Stored data entries:
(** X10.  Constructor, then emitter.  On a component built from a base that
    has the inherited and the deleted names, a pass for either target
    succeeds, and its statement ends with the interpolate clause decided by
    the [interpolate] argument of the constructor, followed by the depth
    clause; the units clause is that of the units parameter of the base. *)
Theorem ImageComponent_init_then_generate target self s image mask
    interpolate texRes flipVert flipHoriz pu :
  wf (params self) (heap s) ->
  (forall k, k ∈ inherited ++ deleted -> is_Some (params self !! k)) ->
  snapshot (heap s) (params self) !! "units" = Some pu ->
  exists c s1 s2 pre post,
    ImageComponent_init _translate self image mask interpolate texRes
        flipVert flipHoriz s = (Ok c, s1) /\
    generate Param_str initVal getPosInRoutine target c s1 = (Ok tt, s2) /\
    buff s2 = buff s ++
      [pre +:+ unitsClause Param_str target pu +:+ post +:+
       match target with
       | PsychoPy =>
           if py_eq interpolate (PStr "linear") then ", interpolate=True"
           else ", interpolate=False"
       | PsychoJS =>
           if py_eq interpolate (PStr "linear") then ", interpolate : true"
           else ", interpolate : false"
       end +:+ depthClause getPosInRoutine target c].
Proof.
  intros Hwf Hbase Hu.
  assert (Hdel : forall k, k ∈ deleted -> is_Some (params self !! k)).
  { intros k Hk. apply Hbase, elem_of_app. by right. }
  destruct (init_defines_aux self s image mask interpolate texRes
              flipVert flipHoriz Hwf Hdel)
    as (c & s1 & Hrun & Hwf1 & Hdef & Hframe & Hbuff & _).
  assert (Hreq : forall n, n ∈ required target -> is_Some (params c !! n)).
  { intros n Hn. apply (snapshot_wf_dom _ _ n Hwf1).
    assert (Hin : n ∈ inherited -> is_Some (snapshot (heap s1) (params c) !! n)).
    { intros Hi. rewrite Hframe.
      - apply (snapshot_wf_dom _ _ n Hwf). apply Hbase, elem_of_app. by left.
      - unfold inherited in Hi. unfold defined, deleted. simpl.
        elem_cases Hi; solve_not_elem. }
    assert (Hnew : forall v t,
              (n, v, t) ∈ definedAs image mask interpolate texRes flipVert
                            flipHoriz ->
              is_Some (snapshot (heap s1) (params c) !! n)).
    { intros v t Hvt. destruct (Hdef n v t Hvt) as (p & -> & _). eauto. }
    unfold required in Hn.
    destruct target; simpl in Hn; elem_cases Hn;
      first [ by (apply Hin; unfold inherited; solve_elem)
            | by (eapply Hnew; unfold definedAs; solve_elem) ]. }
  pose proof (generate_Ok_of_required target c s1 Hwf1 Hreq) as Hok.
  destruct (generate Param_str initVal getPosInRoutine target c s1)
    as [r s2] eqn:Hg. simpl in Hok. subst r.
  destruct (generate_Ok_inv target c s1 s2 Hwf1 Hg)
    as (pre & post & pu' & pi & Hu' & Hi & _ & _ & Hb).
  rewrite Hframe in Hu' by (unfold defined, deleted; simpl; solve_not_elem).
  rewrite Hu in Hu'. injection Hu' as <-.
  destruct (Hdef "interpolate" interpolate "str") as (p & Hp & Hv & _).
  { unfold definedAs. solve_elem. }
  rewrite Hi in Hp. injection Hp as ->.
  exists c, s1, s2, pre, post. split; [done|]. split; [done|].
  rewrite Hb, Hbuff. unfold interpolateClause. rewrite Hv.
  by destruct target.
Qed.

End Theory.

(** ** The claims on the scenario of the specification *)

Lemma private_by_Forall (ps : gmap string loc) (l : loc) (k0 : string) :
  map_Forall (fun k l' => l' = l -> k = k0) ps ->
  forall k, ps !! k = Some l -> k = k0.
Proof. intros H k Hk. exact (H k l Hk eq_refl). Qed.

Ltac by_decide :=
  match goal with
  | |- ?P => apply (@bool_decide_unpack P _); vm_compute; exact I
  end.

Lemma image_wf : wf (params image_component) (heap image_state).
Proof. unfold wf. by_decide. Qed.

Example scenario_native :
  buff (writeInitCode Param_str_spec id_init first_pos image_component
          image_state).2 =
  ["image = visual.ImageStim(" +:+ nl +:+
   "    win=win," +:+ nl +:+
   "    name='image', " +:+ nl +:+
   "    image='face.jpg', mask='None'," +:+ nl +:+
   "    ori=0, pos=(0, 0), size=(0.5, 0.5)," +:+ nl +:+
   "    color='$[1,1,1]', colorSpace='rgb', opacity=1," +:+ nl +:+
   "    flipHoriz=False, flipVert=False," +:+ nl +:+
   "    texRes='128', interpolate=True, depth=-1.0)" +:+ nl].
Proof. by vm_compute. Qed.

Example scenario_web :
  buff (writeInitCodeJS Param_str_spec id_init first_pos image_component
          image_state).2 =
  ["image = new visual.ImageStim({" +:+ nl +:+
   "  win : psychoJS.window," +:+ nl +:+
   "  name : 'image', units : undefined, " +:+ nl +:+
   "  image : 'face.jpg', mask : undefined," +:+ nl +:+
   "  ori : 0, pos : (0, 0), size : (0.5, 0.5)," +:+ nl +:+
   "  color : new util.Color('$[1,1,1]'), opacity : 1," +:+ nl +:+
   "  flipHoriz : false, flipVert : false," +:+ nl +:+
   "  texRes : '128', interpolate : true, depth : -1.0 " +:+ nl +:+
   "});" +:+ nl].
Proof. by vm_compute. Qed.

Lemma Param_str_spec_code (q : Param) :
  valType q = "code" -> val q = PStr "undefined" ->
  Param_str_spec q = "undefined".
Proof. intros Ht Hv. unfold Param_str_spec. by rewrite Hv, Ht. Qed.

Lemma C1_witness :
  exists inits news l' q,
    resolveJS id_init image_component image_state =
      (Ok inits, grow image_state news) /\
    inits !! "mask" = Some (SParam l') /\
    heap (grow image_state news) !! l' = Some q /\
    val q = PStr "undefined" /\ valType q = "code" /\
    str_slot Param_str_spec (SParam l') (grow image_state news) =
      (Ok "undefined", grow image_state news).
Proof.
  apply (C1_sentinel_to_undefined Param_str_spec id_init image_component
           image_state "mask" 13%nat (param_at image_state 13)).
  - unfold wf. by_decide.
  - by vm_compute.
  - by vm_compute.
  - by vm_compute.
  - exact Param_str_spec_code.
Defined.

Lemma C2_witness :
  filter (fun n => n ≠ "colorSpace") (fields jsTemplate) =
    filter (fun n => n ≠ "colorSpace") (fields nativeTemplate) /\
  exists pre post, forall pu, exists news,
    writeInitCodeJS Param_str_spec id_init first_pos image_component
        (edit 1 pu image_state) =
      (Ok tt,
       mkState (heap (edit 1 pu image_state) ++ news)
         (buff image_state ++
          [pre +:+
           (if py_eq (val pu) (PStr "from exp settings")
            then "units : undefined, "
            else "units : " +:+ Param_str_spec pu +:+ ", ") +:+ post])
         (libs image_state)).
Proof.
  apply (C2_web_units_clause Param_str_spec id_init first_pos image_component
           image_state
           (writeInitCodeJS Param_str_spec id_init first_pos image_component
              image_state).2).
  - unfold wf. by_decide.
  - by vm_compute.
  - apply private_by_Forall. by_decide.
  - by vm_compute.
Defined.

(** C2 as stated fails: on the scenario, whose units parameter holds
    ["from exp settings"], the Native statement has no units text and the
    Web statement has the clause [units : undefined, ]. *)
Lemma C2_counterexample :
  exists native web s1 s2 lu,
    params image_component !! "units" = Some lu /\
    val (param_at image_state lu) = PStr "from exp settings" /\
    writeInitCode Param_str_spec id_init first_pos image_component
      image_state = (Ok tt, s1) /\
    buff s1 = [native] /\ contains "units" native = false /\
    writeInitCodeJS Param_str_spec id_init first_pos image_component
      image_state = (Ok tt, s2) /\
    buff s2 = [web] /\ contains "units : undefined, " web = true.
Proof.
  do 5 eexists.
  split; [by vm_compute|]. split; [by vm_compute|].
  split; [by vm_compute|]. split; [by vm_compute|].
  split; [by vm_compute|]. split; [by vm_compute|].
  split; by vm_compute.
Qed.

• Your task
Please return the lines above that run from the line containing "forall k, ps !! k = Some l -> k = k0." to the line containing "Lemma image_wf : wf", inclusive, exactly and with no other lines.

• Solution to the exercise
  forall k, ps !! k = Some l -> k = k0.
Proof. intros H k Hk. exact (H k l Hk eq_refl). Qed.

Ltac by_decide :=
  match goal with
  | |- ?P => apply (@bool_decide_unpack P _); vm_compute; exact I
  end.

Lemma image_wf : wf (params image_component) (heap image_state).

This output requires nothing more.